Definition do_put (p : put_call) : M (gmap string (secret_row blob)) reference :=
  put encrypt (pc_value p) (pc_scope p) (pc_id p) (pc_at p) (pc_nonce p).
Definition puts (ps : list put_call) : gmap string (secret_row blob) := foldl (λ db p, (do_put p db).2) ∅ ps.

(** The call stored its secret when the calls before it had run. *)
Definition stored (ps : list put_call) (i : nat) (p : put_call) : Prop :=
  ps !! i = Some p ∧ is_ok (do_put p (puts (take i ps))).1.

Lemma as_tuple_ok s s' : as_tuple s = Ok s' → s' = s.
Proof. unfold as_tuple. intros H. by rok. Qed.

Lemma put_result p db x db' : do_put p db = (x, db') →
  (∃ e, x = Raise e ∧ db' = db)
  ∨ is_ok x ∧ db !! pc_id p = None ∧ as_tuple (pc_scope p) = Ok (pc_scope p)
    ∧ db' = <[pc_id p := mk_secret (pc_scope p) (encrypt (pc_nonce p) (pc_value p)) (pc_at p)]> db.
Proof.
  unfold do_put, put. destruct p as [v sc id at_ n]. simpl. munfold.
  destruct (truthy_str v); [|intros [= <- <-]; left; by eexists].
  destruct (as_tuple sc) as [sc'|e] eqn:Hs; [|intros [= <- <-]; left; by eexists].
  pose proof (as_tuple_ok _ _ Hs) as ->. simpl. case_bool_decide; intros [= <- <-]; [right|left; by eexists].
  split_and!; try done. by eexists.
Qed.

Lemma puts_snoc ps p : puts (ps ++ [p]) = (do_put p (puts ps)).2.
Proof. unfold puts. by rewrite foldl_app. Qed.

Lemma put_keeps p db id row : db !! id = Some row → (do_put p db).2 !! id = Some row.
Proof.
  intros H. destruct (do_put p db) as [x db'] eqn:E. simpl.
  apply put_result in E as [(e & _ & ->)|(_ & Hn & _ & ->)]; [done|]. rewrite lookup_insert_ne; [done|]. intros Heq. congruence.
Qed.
————————
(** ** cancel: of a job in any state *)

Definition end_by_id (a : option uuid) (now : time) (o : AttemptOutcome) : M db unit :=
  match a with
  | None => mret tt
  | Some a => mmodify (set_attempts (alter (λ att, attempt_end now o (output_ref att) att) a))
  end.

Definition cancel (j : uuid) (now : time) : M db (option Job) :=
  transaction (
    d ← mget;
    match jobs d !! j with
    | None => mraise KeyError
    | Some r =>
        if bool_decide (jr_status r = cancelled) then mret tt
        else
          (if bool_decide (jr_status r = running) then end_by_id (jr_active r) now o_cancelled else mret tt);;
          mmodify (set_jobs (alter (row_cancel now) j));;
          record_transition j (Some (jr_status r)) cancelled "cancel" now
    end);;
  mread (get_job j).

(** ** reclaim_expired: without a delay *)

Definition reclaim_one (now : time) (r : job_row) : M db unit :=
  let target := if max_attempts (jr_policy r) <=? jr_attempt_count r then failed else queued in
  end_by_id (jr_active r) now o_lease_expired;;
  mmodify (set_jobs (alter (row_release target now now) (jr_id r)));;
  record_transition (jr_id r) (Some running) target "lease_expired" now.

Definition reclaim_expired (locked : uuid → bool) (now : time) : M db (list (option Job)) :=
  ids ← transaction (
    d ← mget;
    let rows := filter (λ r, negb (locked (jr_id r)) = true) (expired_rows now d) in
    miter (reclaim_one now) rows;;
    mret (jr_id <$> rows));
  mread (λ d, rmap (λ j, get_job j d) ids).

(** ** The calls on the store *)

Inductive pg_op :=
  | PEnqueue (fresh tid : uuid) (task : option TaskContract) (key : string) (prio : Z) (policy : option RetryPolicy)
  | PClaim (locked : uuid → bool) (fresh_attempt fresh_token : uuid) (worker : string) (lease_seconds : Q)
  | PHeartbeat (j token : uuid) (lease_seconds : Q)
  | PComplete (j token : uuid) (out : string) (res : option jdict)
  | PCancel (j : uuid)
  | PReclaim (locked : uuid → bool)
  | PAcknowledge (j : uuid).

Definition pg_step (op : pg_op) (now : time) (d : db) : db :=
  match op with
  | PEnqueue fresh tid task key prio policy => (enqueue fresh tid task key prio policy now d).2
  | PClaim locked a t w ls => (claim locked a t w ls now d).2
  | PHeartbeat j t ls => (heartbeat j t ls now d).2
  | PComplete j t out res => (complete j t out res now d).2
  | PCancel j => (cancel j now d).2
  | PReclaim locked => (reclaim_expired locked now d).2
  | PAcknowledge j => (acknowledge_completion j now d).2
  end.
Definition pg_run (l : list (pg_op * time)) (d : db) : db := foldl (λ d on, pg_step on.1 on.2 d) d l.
————————
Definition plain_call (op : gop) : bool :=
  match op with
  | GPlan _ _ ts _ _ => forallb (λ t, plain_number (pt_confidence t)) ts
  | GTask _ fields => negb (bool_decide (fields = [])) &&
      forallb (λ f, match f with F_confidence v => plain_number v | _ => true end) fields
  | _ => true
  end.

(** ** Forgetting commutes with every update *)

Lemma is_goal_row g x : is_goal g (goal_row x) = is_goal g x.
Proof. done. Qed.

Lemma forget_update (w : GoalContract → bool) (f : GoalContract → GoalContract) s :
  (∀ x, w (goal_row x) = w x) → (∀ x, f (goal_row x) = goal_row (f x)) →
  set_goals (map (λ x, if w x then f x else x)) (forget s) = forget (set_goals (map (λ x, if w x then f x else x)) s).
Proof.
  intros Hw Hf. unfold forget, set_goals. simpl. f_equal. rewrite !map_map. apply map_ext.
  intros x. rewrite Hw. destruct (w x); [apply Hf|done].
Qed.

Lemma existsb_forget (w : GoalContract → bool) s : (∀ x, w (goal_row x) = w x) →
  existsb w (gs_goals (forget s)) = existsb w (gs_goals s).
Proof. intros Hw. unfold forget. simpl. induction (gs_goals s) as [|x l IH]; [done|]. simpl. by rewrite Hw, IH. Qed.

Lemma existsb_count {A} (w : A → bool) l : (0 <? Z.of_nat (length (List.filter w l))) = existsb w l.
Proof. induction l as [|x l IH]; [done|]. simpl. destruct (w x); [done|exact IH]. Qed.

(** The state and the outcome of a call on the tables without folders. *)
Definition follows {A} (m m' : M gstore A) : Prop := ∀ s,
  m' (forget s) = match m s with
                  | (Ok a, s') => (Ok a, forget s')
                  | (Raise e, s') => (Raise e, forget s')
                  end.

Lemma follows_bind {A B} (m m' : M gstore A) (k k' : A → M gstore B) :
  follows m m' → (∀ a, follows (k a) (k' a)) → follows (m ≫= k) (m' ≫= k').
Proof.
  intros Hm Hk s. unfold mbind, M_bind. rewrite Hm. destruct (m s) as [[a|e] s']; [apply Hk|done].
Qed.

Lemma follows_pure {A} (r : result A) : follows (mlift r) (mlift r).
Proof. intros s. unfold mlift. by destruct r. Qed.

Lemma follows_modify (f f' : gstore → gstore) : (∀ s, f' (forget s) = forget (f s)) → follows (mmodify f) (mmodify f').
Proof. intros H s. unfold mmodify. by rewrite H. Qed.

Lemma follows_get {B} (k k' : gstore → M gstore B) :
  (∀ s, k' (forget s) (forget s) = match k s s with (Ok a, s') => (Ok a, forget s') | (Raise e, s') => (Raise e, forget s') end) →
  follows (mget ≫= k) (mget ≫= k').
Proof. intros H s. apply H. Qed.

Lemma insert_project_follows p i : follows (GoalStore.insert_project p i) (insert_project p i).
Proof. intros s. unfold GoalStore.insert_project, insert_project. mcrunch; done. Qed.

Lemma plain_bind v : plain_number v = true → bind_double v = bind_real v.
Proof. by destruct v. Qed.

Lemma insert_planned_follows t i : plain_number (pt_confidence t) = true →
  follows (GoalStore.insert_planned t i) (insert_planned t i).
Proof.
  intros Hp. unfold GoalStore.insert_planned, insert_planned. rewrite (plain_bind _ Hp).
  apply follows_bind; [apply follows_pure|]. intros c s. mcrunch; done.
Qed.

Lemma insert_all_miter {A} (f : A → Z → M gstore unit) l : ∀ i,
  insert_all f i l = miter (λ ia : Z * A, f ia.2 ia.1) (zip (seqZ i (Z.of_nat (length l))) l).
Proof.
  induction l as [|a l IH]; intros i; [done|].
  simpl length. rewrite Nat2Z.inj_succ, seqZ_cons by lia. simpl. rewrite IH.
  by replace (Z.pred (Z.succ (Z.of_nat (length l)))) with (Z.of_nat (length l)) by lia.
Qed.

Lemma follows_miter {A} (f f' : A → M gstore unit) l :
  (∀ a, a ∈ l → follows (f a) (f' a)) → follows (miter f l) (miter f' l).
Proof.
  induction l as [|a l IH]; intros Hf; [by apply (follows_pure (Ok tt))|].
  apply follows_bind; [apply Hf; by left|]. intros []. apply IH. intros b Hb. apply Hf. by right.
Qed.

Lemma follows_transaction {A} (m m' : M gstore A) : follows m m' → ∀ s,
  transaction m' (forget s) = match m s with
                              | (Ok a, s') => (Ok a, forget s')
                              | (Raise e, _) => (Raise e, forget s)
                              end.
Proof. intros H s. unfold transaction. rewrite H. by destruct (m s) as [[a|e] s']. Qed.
————————
--- Work required ---
Among the records above, only the lines between the line holding "(∀ x, w (goal_row x) = w x) → (∀" and the line holding "Lemma existsb_forget (w", inclusive, are to be output, exactly as written.

--- Response to this task ---
  (∀ x, w (goal_row x) = w x) → (∀ x, f (goal_row x) = goal_row (f x)) →
  set_goals (map (λ x, if w x then f x else x)) (forget s) = forget (set_goals (map (λ x, if w x then f x else x)) s).
Proof.
  intros Hw Hf. unfold forget, set_goals. simpl. f_equal. rewrite !map_map. apply map_ext.
  intros x. rewrite Hw. destruct (w x); [apply Hf|done].
Qed.

Lemma existsb_forget (w : GoalContract → bool) s : (∀ x, w (goal_row x) = w x) →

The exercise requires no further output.